Domanda di: Ing. Monia Fiore  |  Ultimo aggiornamento: 17 marzo 2023
Valutazione: 5/5 (18 voti)

Chi invece, voleva usare la lisciva come sgrassante per pentole, piatti, pavimenti, faceva bollire, per almeno tre ore, acqua e cenere insieme. Cinque litri d'acqua ogni chilo di cenere.

Come si sciacquano i piatti?

Il modo migliore per lavare i piatti è usare acqua calda, perché aiuta a rimuovere- alcuni batteri ed è più efficace contro l'unto. L'acqua dovrebbe misurare più di 45 gradi Celsius, ma non è necessario prendere un termometro ogni volta che si lava un bicchiere.

Come si faceva il bucato una volta?

Per lavare i panni si usava la ranna (ranno) cioè una soluzione ottenuta versando dell'acqua bollente sopra uno strano di cenere bianca, proveniente da legni poveri, come ginestre, rovi, acacie, sopra un telo ampio a trama fitta, o un vecchio lenzuolo rattoppato, chiamato cendrale.

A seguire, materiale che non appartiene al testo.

Lemma path_exists v : v ∈ (nodes G).*1 → ∃ r p, in_degree G r = 0%nat ∧ path G r v p.
Proof.
  destruct (frames_bounded (nodes G).*1) as [tmin Hmin].
  cut (∀ (n : nat) v t, v ∈ (nodes G).*1 → frame_of G v = Some t →
         (t - tmin < Z.of_nat n)%Z → ∃ r p, in_degree G r = 0%nat ∧ path G r v p).
  { intros Hgen Hv.
    destruct (indegree_zero_or_edge (edges G).*1 v) as [H0|[u Hu]].
    - exists v, [v]. split; [done | by constructor].
    - destruct (next_frame u v Hu) as (tu & tv & _ & Htv & _).
      apply (Hgen (S (Z.to_nat (tv - tmin))) v tv Hv Htv). lia. }
  clear v. induction n as [|n IH]; intros v t Hv Ht Hlt.
  - specialize (Hmin v t Hv Ht). lia.
  - destruct (indegree_zero_or_edge (edges G).*1 v) as [H0|[u Hu]].
    + exists v, [v]. split; [done | by constructor].
    + destruct (next_frame u v Hu) as (tu & tv & Htu & Htv & Hnext).
      assert (tv = t) as -> by congruence.
      destruct (IH u tu) as (r & p & Hr & Hp);
        [exact (proj1 (edges_closed u v Hu)) | done | lia |].
      exists r, (p ++ [v])%list. split; [done|]. by econstructor.
Qed.

Lemma rooted_forest_intro : rooted_forest G.
Proof.
  intros v Hv. destruct (path_exists v Hv) as (r & p & Hr & Hp).
  exists r, p. split; [done|]. split; [done|].
  intros r' p' Hr' Hp'. by eapply path_unique.
Qed.
End forest.

(** ** The solver *)

Lemma list_comp_length {A B : Type} (f : A → res B) l bs :
  list_comp f l = Ok bs → length bs = length l.
Proof.
  revert bs. induction l as [|a l IH]; intros bs; simpl; [by intros; simplify_eq|].
  destruct (f a); simpl; [|done]. destruct (list_comp f l); simpl; [|done].
  intros; simplify_eq. simpl. f_equal. by apply IH.
Qed.

Lemma build_ilp_shape solver P :
  build_ilp solver = Ok P →
  ilp_nodes P = (nodes (graph solver)).*1
  ∧ ilp_edges P = (edges (graph solver)).*1
  ∧ ilp_max_parents P
    = omap (λ c, match c with MaxParents n => Some n | _ => None end) (constraints solver)
  ∧ ilp_max_children P
    = omap (λ c, match c with MaxChildren n => Some n | _ => None end) (constraints solver).
Proof.
  unfold build_ilp. intros Hb.
  repeat match type of Hb with
         | (?m ≫= _) = _ => destruct m; simpl in Hb; [|done]
         end.
  by simplify_eq.
Qed.

Lemma feasible_spec P x :
  feasible P x = true →
  let sn := selected (ilp_nodes P) (sel_nodes x) in
  let se := selected (ilp_edges P) (sel_edges x) in
  (∀ u v, (u, v) ∈ se → u ∈ sn ∧ v ∈ sn)
  ∧ ∀ v, v ∈ ilp_nodes P →
      (∀ n, n ∈ ilp_max_parents P → (indegree_in se v ≤ n)%nat)
      ∧ (∀ n, n ∈ ilp_max_children P → (outdegree_in se v ≤ n)%nat).
Proof.
  unfold feasible. rewrite !andb_true_iff, !forallb_forall.
  intros [[_ Hinc] Hdeg]. split.
  - intros u v Hin. apply list_elem_of_In, Hinc in Hin.
    apply andb_true_iff in Hin as [H1 H2].
    by apply bool_decide_eq_true in H1, H2.
  - intros v Hv. apply list_elem_of_In, Hdeg in Hv.
    apply andb_true_iff in Hv as [H1 H2]. rewrite forallb_forall in H1, H2.
    split; intros n Hn%list_elem_of_In.
    + by apply H1, bool_decide_eq_true in Hn.
    + by apply H2, bool_decide_eq_true in Hn.
Qed.

(** The frame of a selected node is its frame in the candidate graph. *)
Lemma frame_of_selected G x v :
  NoDup (nodes G).*1 → v ∈ (nodes (get_selected_subgraph G x)).*1 →
  frame_of (get_selected_subgraph G x) v = frame_of G v.
Proof.
  intros Hnd Hv. unfold frame_of, node_attrs. simpl in *.
  apply list_elem_of_fmap in Hv as ([v' a] & -> & Hin). simpl.
  assert (H1 : alist_lookup v' (selected (nodes G) (sel_nodes x)) = Some a).
  { apply alist_lookup_in_NoDup; [|done].
    rewrite selected_fmap. eapply sublist_NoDup; [done | apply selected_sublist]. }
  assert (H2 : alist_lookup v' (nodes G) = Some a).
  { apply alist_lookup_in_NoDup; [done|].
    eapply elem_of_sublist; [done | apply selected_sublist]. }
  by rewrite H1, H2.
Qed.

(** What the constraints give for any solver that limits parents to one
    and children to two. *)
Lemma solve_forest solver solution_graph :
  candidate_graph (graph solver) →
  MaxParents 1 ∈ constraints solver → MaxChildren 2 ∈ constraints solver →
  solve solver solution_graph →
  (∀ v, v ∈ (nodes solution_graph).*1 →
        (in_degree solution_graph v ≤ 1)%nat ∧ (out_degree solution_graph v ≤ 2)%nat)
  ∧ (∀ u v, (u, v) ∈ (edges solution_graph).*1 →
        ∃ tu tv, frame_of solution_graph u = Some tu
                 ∧ frame_of solution_graph v = Some tv ∧ (tu + 1 = tv)%Z)
  ∧ rooted_forest solution_graph.
Proof.
  intros (Hnd & Hed & Hadj) Hmp Hmc (P & x & HP & [Hfeas _] & ->).
  destruct (build_ilp_shape _ _ HP) as (Hn & He & Hp & Hc).
  destruct (feasible_spec _ _ Hfeas) as [Hinc Hdeg]. rewrite Hn, He in Hinc, Hdeg.
  set (G := graph solver) in *. set (sol := get_selected_subgraph G x).
  assert (Hsn : (nodes sol).*1 = selected (nodes G).*1 (sel_nodes x))
    by apply selected_fmap.
  assert (Hse : (edges sol).*1 = selected (edges G).*1 (sel_edges x))
    by apply selected_fmap.
  assert (Hdegs : ∀ v, v ∈ (nodes sol).*1 →
            (in_degree sol v ≤ 1)%nat ∧ (out_degree sol v ≤ 2)%nat).
  { intros v Hv. unfold in_degree, out_degree. rewrite Hse.
    destruct (Hdeg v) as [H1 H2].
    { rewrite Hsn in Hv. eapply elem_of_sublist; [done | apply selected_sublist]. }
    split.
    - apply H1. rewrite Hp. apply list_elem_of_omap. by exists (MaxParents 1).
    - apply H2. rewrite Hc. apply list_elem_of_omap. by exists (MaxChildren 2). }
  assert (Hframes : ∀ u v, (u, v) ∈ (edges sol).*1 →
            ∃ tu tv, frame_of sol u = Some tu ∧ frame_of sol v = Some tv
                     ∧ (tu + 1 = tv)%Z).
  { intros u v Huv. rewrite Hse in Huv.
    destruct (Hinc u v Huv) as [Hu Hv]. rewrite <- Hsn in Hu, Hv.
    destruct (Hadj u v) as (_ & _ & tu & tv & Htu & Htv & Hnext).
    { eapply elem_of_sublist; [done | apply selected_sublist]. }
    exists tu, tv. unfold sol. by rewrite !frame_of_selected. }
  split; [done|]. split; [done|].
  apply rooted_forest_intro; [| |by intros v Hv; apply Hdegs|done].
  - rewrite Hse. eapply sublist_NoDup; [done | apply selected_sublist].
  - intros u v Huv. rewrite Hse in Huv. rewrite Hsn. by apply Hinc.
Qed.

(** What the solvers keep of a well-formed candidate graph.  Over a
    candidate graph whose edges all join a frame to the next one, every
    solution graph that one of the three solver configurations returns
    has at most one incoming and at most two outgoing edges at every
    node, has only edges from a frame to the next one, and is a forest:
    every node is reached by exactly one path from exactly one node
    without incoming edge.  The frames of the edges are those of the
    candidate graph: the solvers select edges, they do not check them. *)
Theorem solution_graph_is_forest (cand_graph solution_graph : DiGraph) :
  candidate_graph cand_graph →
  solve_basic_optimization cand_graph solution_graph
  ∨ solve_appear_optimization cand_graph solution_graph
  ∨ solve_drift_optimization cand_graph solution_graph →
  (∀ v, v ∈ (nodes solution_graph).*1 →
        (in_degree solution_graph v ≤ 1)%nat ∧ (out_degree solution_graph v ≤ 2)%nat)
  ∧ (∀ u v, (u, v) ∈ (edges solution_graph).*1 →
        ∃ tu tv, frame_of solution_graph u = Some tu
                 ∧ frame_of solution_graph v = Some tv ∧ (tu + 1 = tv)%Z)
  ∧ rooted_forest solution_graph.
Proof.
  intros Hcand [Hs|[Hs|Hs]]; (eapply solve_forest; [| | |exact Hs]); try done;
    simpl; rewrite ?elem_of_cons; auto.
Qed.

(** An optimality claim on a concrete program is settled by running
    through the assignments. *)
Ltac settle_assignment H :=
  first [ vm_compute in H; discriminate H
        | vm_compute; intros ?; discriminate
        | vm_compute; reflexivity ].

Lemma pair_fixture_candidate : candidate_graph pair_fixture.
Proof.
  split; [refine (bool_decide_unpack _ _); vm_compute; exact I|].
  split; [refine (bool_decide_unpack _ _); vm_compute; exact I|].
  intros u v Hin. simpl in Hin. apply list_elem_of_singleton in Hin. simplify_eq.
  split; [simpl; by left|]. split; [simpl; right; by left|].
  exists 0%Z, 1%Z. split_and!; vm_compute; reflexivity.
Qed.

Lemma pair_fixture_basic_solution :
  solve_basic_optimization pair_fixture
    (get_selected_subgraph pair_fixture (mkSelection [true; true] [true])).
Proof.
  unfold solve_basic_optimization, solve. eexists _, _.
  split; [vm_compute; reflexivity|]. split; [|reflexivity].
  split; [vm_compute; reflexivity|].
  intros [[|b1 [|b2 [|b3 xn]]] [|c1 [|c2 xe]]] Hx;
    try (vm_compute in Hx; discriminate Hx);
    destruct b1, b2, c1; settle_assignment Hx.
Qed.

Lemma solution_graph_is_forest_witness :
  let solution_graph :=
    get_selected_subgraph pair_fixture (mkSelection [true; true] [true]) in
  (∀ v, v ∈ (nodes solution_graph).*1 →
        (in_degree solution_graph v ≤ 1)%nat ∧ (out_degree solution_graph v ≤ 2)%nat)
  ∧ (∀ u v, (u, v) ∈ (edges solution_graph).*1 →
        ∃ tu tv, frame_of solution_graph u = Some tu
                 ∧ frame_of solution_graph v = Some tv ∧ (tu + 1 = tv)%Z)
  ∧ rooted_forest solution_graph.
Proof.
  intros solution_graph.
  apply (solution_graph_is_forest pair_fixture solution_graph pair_fixture_candidate).
  left. apply pair_fixture_basic_solution.
Defined.

(** C5. Every solution graph is claimed to have only edges from a frame
    to the next one.  On the detections in the frames 0, 2 and 3 the
    candidate edge builder makes the single edge from node 1 of frame 0
    to node 3 of frame 3, and the basic solver selects it: the program
    has one optimum, the two end nodes with the edge between them (the
    edge costs its length minus 20, the appearance of node 1 costs 1), so
    that every solution graph the solver returns has an edge across three
    frames. *)
Theorem solve_basic_optimization_crosses_gap :
  ∃ cand_graph, add_cand_edges gap_fixture 50 = Ok cand_graph
    ∧ (∃ solution_graph, solve_basic_optimization cand_graph solution_graph)
    ∧ ∀ solution_graph, solve_basic_optimization cand_graph solution_graph →
        (nodes solution_graph).*1 = [1; 3]%Z
        ∧ (edges solution_graph).*1 = [(1, 3)%Z]
        ∧ frame_of solution_graph 1 = Some 0%Z
        ∧ frame_of solution_graph 3 = Some 3%Z.
Proof.
  eexists. split; [vm_compute; reflexivity|].
  assert (Hbest : ∀ P, build_ilp (basic_solver
            (mkDiGraph (nodes gap_fixture) [((1, 3)%Z, ∅)])) = Ok P →
            ∀ x, optimal P x ↔ x = mkSelection [true; false; true] [true]).
  { intros P HP. vm_compute in HP. injection HP as <-.
    intros x. split.
    - intros [Hfeas Hopt].
      specialize (Hopt (mkSelection [true; false; true] [true]) eq_refl).
      destruct x as [[|b1 [|b2 [|b3 [|b4 xn]]]] [|c1 [|c2 xe]]];
        try (vm_compute in Hfeas; discriminate Hfeas).
      destruct b1, b2, b3, c1;
        first [ vm_compute in Hfeas; discriminate Hfeas
              | exfalso; vm_compute in Hopt; by apply Hopt
              | reflexivity ].
    - intros ->. split; [vm_compute; reflexivity|].
      intros [[|b1 [|b2 [|b3 [|b4 xn]]]] [|c1 [|c2 xe]]] Hx;
        try (vm_compute in Hx; discriminate Hx);
        destruct b1, b2, b3, c1; settle_assignment Hx. }
  split.
  - eexists. unfold solve_basic_optimization, solve. eexists _, _.
    split; [vm_compute; reflexivity|]. split; [|reflexivity].
    eapply Hbest; [vm_compute; reflexivity | reflexivity].
  - intros solution_graph (P & x & HP & Hopt & ->).
    assert (x = mkSelection [true; false; true] [true]) as ->.
    { eapply Hbest; [|exact Hopt]. exact HP. }
    split_and!; vm_compute; reflexivity.
Qed.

Come si disinfettano le stoviglie?

Per piatti, bicchieri e stoviglie varie il miglior metodo di sanificazione consiste nell'utilizzare la lavastoviglie a 60 °. Se non si ha la lavastoviglie, è possibile lasciarli in ammollo in acqua molto calda e usare il sapone.

Come lavare i piatti senza detersivo per i piatti?

Mescola insieme aceto di vino bianco, sale, acqua e succo di limone per creare un ottimo sgrassatore. Anche il bicarbonato di sodio, da solo o con l'aceto, è un'ottima alternativa al classico detersivo che rischia solamente di inquinare, producendo tantissima schiuma.